(** C10: a run of the main content area while [is_monitoring] is false
    changes nothing, and so does a whole run of the script in which no
    button is clicked; a run in which Stop Monitoring is clicked leaves
    the heap, [cells_data] and [historical_data] as they were. *)
Theorem not_monitoring_unchanged w :
  wf w = true ->
  (forall t,
      is_monitoring (session_state w) = false ->
      exists v, main_content random t w = Ok (v, w)) /\
  (forall inp,
      is_monitoring (session_state w) = false -> clicked inp = None ->
      exists v, script_run random inp w = Ok (v, w)) /\
  (forall inp,
      clicked inp = Some StopMonitoring ->
      exists v w',
        script_run random inp w = Ok (v, w') /\
        heap w' = heap w /\
        cells_data (session_state w') = cells_data (session_state w) /\
        historical_data (session_state w') = historical_data (session_state w) /\
        is_monitoring (session_state w') = false).
Proof.
  intros Hwf.
  assert (Htick : forall t w0, wf w0 = true ->
            is_monitoring (session_state w0) = false ->
            exists v, main_content random t w0 = Ok (v, w0)).
  { intros t w0 Hwf0 Hmon.
    destruct (main_content_ok random t w0 Hwf0)
      as (v & w' & E & _ & _ & _ & _ & _ & Hempty & Hcells).
    exists v. destruct (has_cells w0) eqn:Hc.
    - destruct (Hcells eq_refl) as (_ & Hsame & _).
      rewrite (Hsame Hmon) in E. exact E.
    - destruct (Hempty eq_refl) as [_ Hsame]. rewrite Hsame in E. exact E. }
  split; [intros t; apply Htick, Hwf |]. split.
  - intros inp Hmon Hc.
    pose proof (sidebar_no_init random inp w) as Hs.
    rewrite Hc in Hs. specialize (Hs ltac:(discriminate)). cbv zeta in Hs.
    assert (Hw : mkWorld (heap w)
                   (mkSession (cells_data (session_state w))
                      (historical_data (session_state w))
                      (is_monitoring (session_state w))) (rng w) = w)
      by (destruct w as [h [cd hist mon] n]; reflexivity).
    rewrite Hw, Hmon, Bool.andb_false_r in Hs.
    destruct (Htick (now inp) w Hwf Hmon) as [v E].
    exists v. unfold script_run. run (exact Hs). exact E.
  - intros inp Hc.
    pose proof (sidebar_no_init random inp w) as Hs.
    rewrite Hc in Hs. specialize (Hs ltac:(discriminate)). cbv zeta in Hs.
    rewrite Bool.andb_false_r in Hs.
    set (w1 := mkWorld _ _ _) in Hs.
    destruct (Htick (now inp) w1) as [v E]; [exact Hwf | reflexivity |].
    exists v, w1. split; [| repeat split].
    unfold script_run. run (exact Hs). exact E.
Qed.

End SessionProperties.

(** ** The sample session, evaluated *)

Lemma sample_random_range n : (0 <= sample_random n < 1)%Q.
Proof. unfold sample_random. destruct (Nat.even n); split; qconst. Qed.

Example sample_reading_LFP :
  sample_reading "LFP"
  = Some (Cell.mk "Cell_1" "LFP" 3.150 2.50 26.8 7.88 3.10 99.2 Good 0 2.8 3.6).
Proof. vm_compute. reflexivity. Qed.

Example status_at_the_bounds :
  let lfp := Config.mk 3.2 2.8 3.6 "#2ecc71" in
  status_determination lfp 3.6 30 100 = Good /\
  status_determination lfp 2.8 30 100 = Good /\
  status_determination lfp 3.65 30 100 = Critical /\
  status_determination lfp 3.2 45 100 = Warning /\
  status_determination lfp 3.2 46 100 = Critical /\
  status_determination lfp 3.2 40 80 = Good /\
  status_determination lfp 3.2 30 79.9 = Warning.
Proof. vm_compute. repeat split. Qed.

Example health_at_the_bounds :
  let lfp := Config.mk 3.2 2.8 3.6 "#2ecc71" in
  (overall_health lfp 3.2 35 == 100 /\
   overall_health lfp 3.2 36 == 97.5 /\
   overall_health lfp 3.2 45 == 75 /\
   overall_health lfp 3.2 46 == 72.5 /\
   overall_health lfp 3.2 60 == 50 /\
   overall_health lfp 10 30 == -6.2)%Q.
Proof. vm_compute. repeat split. Qed.

Example armed_world_state :
  wf armed_world = true /\ has_cells armed_world = true /\
  session_state armed_world = mkSession 1 [] true.
Proof. vm_compute. auto. Qed.

Example recorded_world_history :
  historical_data (session_state recorded_world)
  = [Snapshot.mk 20 6; Snapshot.mk 30 9].
Proof. vm_compute. reflexivity. Qed.

Example monitor_150_ticks :
  match monitor sample_random (map Z.of_nat (seq 0 150)) armed_world with
  | Ok (_, w') => map Snapshot.timestamp (historical_data (session_state w'))
  | Raise _ => []
  end = map Z.of_nat (seq 50 100).
Proof. vm_compute. reflexivity. Qed.

Example unknown_chemistry_raises :
  generate_cell_data sample_random "lfp" "Cell_1" 0 initial_world
  = Raise (KeyError "lfp").
Proof. reflexivity. Qed.

Lemma status_rule_witness :
  exists R,
    sample_reading "LFP" = Some R /\
    (Cell.status R = Critical <->
     (Cell.voltage R < 2.8 \/ 3.6 < Cell.voltage R \/ 45 < Cell.temperature R)%Q).
Proof.
  eexists. split; [vm_compute; reflexivity |].
  refine (proj1 (status_rule sample_random "LFP" "Cell_1" 0 initial_world 1
                   _ _ (Config.mk 3.2 2.8 3.6 "#2ecc71") _ _ _));
    vm_compute; reflexivity.
Defined.



Lemma generated_status_good_witness :
  exists R,
    sample_reading "LiCoO2" = Some R /\ Cell.status R = Good.
Proof.
  eexists. split; [vm_compute; reflexivity |].
  refine (proj1 (generated_status_good sample_random sample_random_range
                   "LiCoO2" "Cell_1" 0 initial_world 1
                   _ _ (Config.mk 3.7 3.0 4.2 "#9b59b6") _ _ _));
    vm_compute; reflexivity.
Defined.


Lemma history_keeps_last_100_witness :
  exists hs w' snaps,
    monitor sample_random (map Z.of_nat (seq 0 150)) armed_world = Ok (hs, w') /\
    length snaps = 150 /\
    map Snapshot.timestamp snaps = map Z.of_nat (seq 0 150) /\
    (forall i h, hs !! i = Some h -> last h = snaps !! i) /\
    length (historical_data (session_state w')) = 100 /\
    historical_data (session_state w') = drop 50 snaps /\
    (forall snap,
        snap ∈ take 50 snaps -> snap ∉ historical_data (session_state w')).
Proof.
  apply (history_keeps_last_100 sample_random (map Z.of_nat (seq 0 150)) armed_world);
    vm_compute; reflexivity.
Defined.

Lemma empty_store_placeholder_witness :
  main_content sample_random 0 initial_world = Ok (Placeholder, initial_world).
Proof.
  refine (proj1 (empty_store_placeholder sample_random 0 initial_world _) _);
    vm_compute; reflexivity.
Defined.

Lemma snapshots_immutable_witness :
  exists vs w',
    script_runs sample_random
      [sample_inputs None false 40;
       sample_inputs (Some InitializeCells) false 50;
       sample_inputs None false 60] recorded_world = Ok (vs, w') /\
    forall snap,
      snap ∈ historical_data (session_state recorded_world) ->
      exists rs,
        readings_at (heap recorded_world) (Snapshot.data snap) = Some rs /\
        readings_at (heap w') (Snapshot.data snap) = Some rs.
Proof.
  refine (proj1 (snapshots_immutable sample_random
                   [sample_inputs None false 40;
                    sample_inputs (Some InitializeCells) false 50;
                    sample_inputs None false 60] recorded_world _ _));
    vm_compute; reflexivity.
Defined.

Lemma not_monitoring_unchanged_witness :
  exists v, main_content sample_random 40 idle_world = Ok (v, idle_world).
Proof.
  refine (proj1 (not_monitoring_unchanged sample_random idle_world _) 40%Z _);
    vm_compute; reflexivity.
Defined.

(** * Further properties of the simulator *)

Local Open Scope Q_scope.

Lemma Qabs_zero_iff x : Qabs x == 0 <-> x == 0.
Proof.
  split; intros H.
  - pose proof (Qle_Qabs x). pose proof (Qle_Qabs (- x)).
    rewrite Qabs_opp in *. lra.
  - rewrite H. reflexivity.
Qed.

Lemma Qdiv_le_1 a b : 0 < b -> (a / b <= 1 <-> a <= b).
Proof.
  intros Hb. split; intros H.
  - assert (E : a == a / b * b) by (field; lra).
    assert (H1 : a / b * b <= 1 * b) by (apply Qmult_le_compat_r; lra).
    rewrite E. lra.
  - apply Qle_shift_div_r; lra.
Qed.

Lemma Qdiv_zero_iff a b : 0 < b -> (a / b == 0 <-> a == 0).
Proof.
  intros Hb. split; intros H.
  - assert (E : a == a / b * b) by (field; lra). rewrite E, H. ring.
  - rewrite H. field. lra.
Qed.

Lemma round_at_most x n b hi :
  hi == inject_Z b / inject_Z (10 ^ Z.of_nat n) -> x <= hi -> round x n <= hi.
Proof. intros E H. rewrite E in *. apply round_le, H. Qed.

Lemma round_at_least x n a lo :
  lo == inject_Z a / inject_Z (10 ^ Z.of_nat n) -> lo <= x -> lo <= round x n.
Proof. intros E H. rewrite E in *. apply round_ge, H. Qed.

Lemma temp_health_cases T :
  (T <= 35 /\ temp_health T == 100) \/
  (35 <= T <= 55 /\ temp_health T == 100 - 5 * (T - 35)) \/
  (55 <= T /\ temp_health T == 0).
Proof.
  unfold temp_health.
  destruct (Q.max_spec 0 (T - 35)) as [[H1 E1] | [H1 E1]];
    set (m := Qmax 0 (T - 35)) in *;
    assert (E : m / 20 == m * 0.05) by field;
    destruct (Q.max_spec 0 (1 - m / 20)) as [[H2 E2] | [H2 E2]];
    rewrite E2; rewrite E in *.
  - right. left. split; lra.
  - right. right. split; lra.
  - left. split; lra.
  - exfalso. lra.
Qed.

Lemma temp_health_nonneg T : 0 <= temp_health T.
Proof. destruct (temp_health_cases T) as [[? E] | [[? E] | [? E]]]; rewrite E; lra. Qed.

Lemma voltage_health_nonneg_iff config voltage :
  0 < Config.nominal_voltage config ->
  (0 <= voltage_health config voltage
   <-> 0 <= voltage <= 2 * Config.nominal_voltage config).
Proof.
  intros Hpos. unfold voltage_health.
  set (nominal := Config.nominal_voltage config) in *.
  assert (Hq : Qabs (voltage - nominal) / nominal <= 1
               <-> 0 <= voltage <= 2 * nominal).
  { rewrite (Qdiv_le_1 _ _ Hpos), Qabs_Qle_condition. split; intros; lra. }
  rewrite <- Hq. set (q := Qabs _ / _). split; intros H; lra.
Qed.




(** X3: for each of the four profiles the health is at most 100 whatever
    the voltage and the temperature, is exactly 100 at the nominal voltage
    up to 35 degrees, and is not negative while the voltage is between 0 and
    twice the nominal voltage. *)
Theorem overall_health_bounds config :
  In config (values CELL_CONFIGS) ->
  forall voltage temperature,
    overall_health config voltage temperature <= 100 /\
    (temperature <= 35 ->
     overall_health config (Config.nominal_voltage config) temperature == 100) /\
    (0 <= voltage <= 2 * Config.nominal_voltage config ->
     0 <= overall_health config voltage temperature).
Proof.
  intros Hc voltage temperature.
  destruct (config_nominal config Hc) as (Hn & _).
  assert (Hpos : 0 < Config.nominal_voltage config) by lra.
  pose proof (voltage_health_le config voltage Hpos) as Hv.
  pose proof (temp_health_le temperature) as Ht.
  pose proof (temp_health_nonneg temperature) as Ht0.
  unfold overall_health.
  split; [| split].
  - set (vh := voltage_health config voltage) in *.
    set (th := temp_health temperature) in *.
    assert (E : (vh + th) / 2 == (vh + th) * 0.5) by field.
    apply (round_at_most _ 1 1000); [qconst | rewrite E; lra].
  - intros Hcool.
    assert (Eth : temp_health temperature == 100).
    { destruct (temp_health_cases temperature) as [[_ E] | [[H E] | [H E]]];
        rewrite E; lra. }
    assert (Evh : voltage_health config (Config.nominal_voltage config) == 100).
    { pose proof (Qabs_zero_iff (Config.nominal_voltage config
                                 - Config.nominal_voltage config)) as [_ Hz].
      pose proof (Qdiv_zero_iff
                    (Qabs (Config.nominal_voltage config
                           - Config.nominal_voltage config))
                    (Config.nominal_voltage config) Hpos) as [_ Hd].
      unfold voltage_health. rewrite Hd; [lra | apply Hz; lra]. }
    assert (Ex : (voltage_health config (Config.nominal_voltage config)
                  + temp_health temperature) / 2 == 100)
      by (rewrite Evh, Eth; qconst).
    apply Qle_antisym.
    + apply (round_at_most _ 1 1000); [qconst | rewrite Ex; lra].
    + apply (round_at_least _ 1 1000); [qconst | rewrite Ex; lra].
  - intros Hrange.
    apply (voltage_health_nonneg_iff config voltage Hpos) in Hrange.
    set (vh := voltage_health config voltage) in *.
    set (th := temp_health temperature) in *.
    assert (E : (vh + th) / 2 == (vh + th) * 0.5) by field.
    apply (round_at_least _ 1 0); [qconst | rewrite E; lra].
Qed.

■ **What you will do**:
Everything starting at the line containing "- intros inp Hmon Hc." and ending at the line containing "wf armed_world = true" in the records above should be repeated exactly, and only that.

■ **Result below**:
  - intros inp Hmon Hc.
    pose proof (sidebar_no_init random inp w) as Hs.
    rewrite Hc in Hs. specialize (Hs ltac:(discriminate)). cbv zeta in Hs.
    assert (Hw : mkWorld (heap w)
                   (mkSession (cells_data (session_state w))
                      (historical_data (session_state w))
                      (is_monitoring (session_state w))) (rng w) = w)
      by (destruct w as [h [cd hist mon] n]; reflexivity).
    rewrite Hw, Hmon, Bool.andb_false_r in Hs.
    destruct (Htick (now inp) w Hwf Hmon) as [v E].
    exists v. unfold script_run. run (exact Hs). exact E.
  - intros inp Hc.
    pose proof (sidebar_no_init random inp w) as Hs.
    rewrite Hc in Hs. specialize (Hs ltac:(discriminate)). cbv zeta in Hs.
    rewrite Bool.andb_false_r in Hs.
    set (w1 := mkWorld _ _ _) in Hs.
    destruct (Htick (now inp) w1) as [v E]; [exact Hwf | reflexivity |].
    exists v, w1. split; [| repeat split].
    unfold script_run. run (exact Hs). exact E.
Qed.

End SessionProperties.

(** ** The sample session, evaluated *)

Lemma sample_random_range n : (0 <= sample_random n < 1)%Q.
Proof. unfold sample_random. destruct (Nat.even n); split; qconst. Qed.

Example sample_reading_LFP :
  sample_reading "LFP"
  = Some (Cell.mk "Cell_1" "LFP" 3.150 2.50 26.8 7.88 3.10 99.2 Good 0 2.8 3.6).
Proof. vm_compute. reflexivity. Qed.

Example status_at_the_bounds :
  let lfp := Config.mk 3.2 2.8 3.6 "#2ecc71" in
  status_determination lfp 3.6 30 100 = Good /\
  status_determination lfp 2.8 30 100 = Good /\
  status_determination lfp 3.65 30 100 = Critical /\
  status_determination lfp 3.2 45 100 = Warning /\
  status_determination lfp 3.2 46 100 = Critical /\
  status_determination lfp 3.2 40 80 = Good /\
  status_determination lfp 3.2 30 79.9 = Warning.
Proof. vm_compute. repeat split. Qed.

Example health_at_the_bounds :
  let lfp := Config.mk 3.2 2.8 3.6 "#2ecc71" in
  (overall_health lfp 3.2 35 == 100 /\
   overall_health lfp 3.2 36 == 97.5 /\
   overall_health lfp 3.2 45 == 75 /\
   overall_health lfp 3.2 46 == 72.5 /\
   overall_health lfp 3.2 60 == 50 /\
   overall_health lfp 10 30 == -6.2)%Q.
Proof. vm_compute. repeat split. Qed.

Example armed_world_state :
  wf armed_world = true /\ has_cells armed_world = true /\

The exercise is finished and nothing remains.